#### What you have to do
Each line below containing the word "reported" needs to be shown.

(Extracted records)
*** Begin section ***
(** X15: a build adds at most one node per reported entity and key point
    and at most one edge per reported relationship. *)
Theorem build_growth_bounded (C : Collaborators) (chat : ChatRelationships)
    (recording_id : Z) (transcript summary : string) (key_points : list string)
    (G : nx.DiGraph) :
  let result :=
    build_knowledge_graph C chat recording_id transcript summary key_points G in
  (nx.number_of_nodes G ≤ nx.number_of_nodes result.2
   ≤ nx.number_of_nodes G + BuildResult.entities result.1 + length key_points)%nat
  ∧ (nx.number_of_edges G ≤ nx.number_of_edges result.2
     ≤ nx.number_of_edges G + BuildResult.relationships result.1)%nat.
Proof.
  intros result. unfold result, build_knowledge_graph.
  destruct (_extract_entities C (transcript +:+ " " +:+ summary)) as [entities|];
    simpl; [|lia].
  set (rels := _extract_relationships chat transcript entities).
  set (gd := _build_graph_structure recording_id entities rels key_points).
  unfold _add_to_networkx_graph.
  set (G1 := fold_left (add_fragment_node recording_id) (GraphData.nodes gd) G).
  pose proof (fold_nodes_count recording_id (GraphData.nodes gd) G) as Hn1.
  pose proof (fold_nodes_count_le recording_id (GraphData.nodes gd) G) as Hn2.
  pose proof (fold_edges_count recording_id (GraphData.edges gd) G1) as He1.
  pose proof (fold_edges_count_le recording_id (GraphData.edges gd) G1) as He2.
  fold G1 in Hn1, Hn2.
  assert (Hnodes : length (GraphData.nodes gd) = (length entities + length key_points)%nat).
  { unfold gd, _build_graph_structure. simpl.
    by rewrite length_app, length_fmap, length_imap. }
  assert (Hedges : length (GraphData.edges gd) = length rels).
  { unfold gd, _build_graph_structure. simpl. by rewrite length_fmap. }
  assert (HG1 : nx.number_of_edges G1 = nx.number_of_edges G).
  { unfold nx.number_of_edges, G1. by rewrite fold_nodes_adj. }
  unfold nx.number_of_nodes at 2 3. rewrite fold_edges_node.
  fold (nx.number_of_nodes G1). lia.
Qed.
*** End section ***
#### Result of this task
(** X15: a build adds at most one node per reported entity and key point
    and at most one edge per reported relationship. *)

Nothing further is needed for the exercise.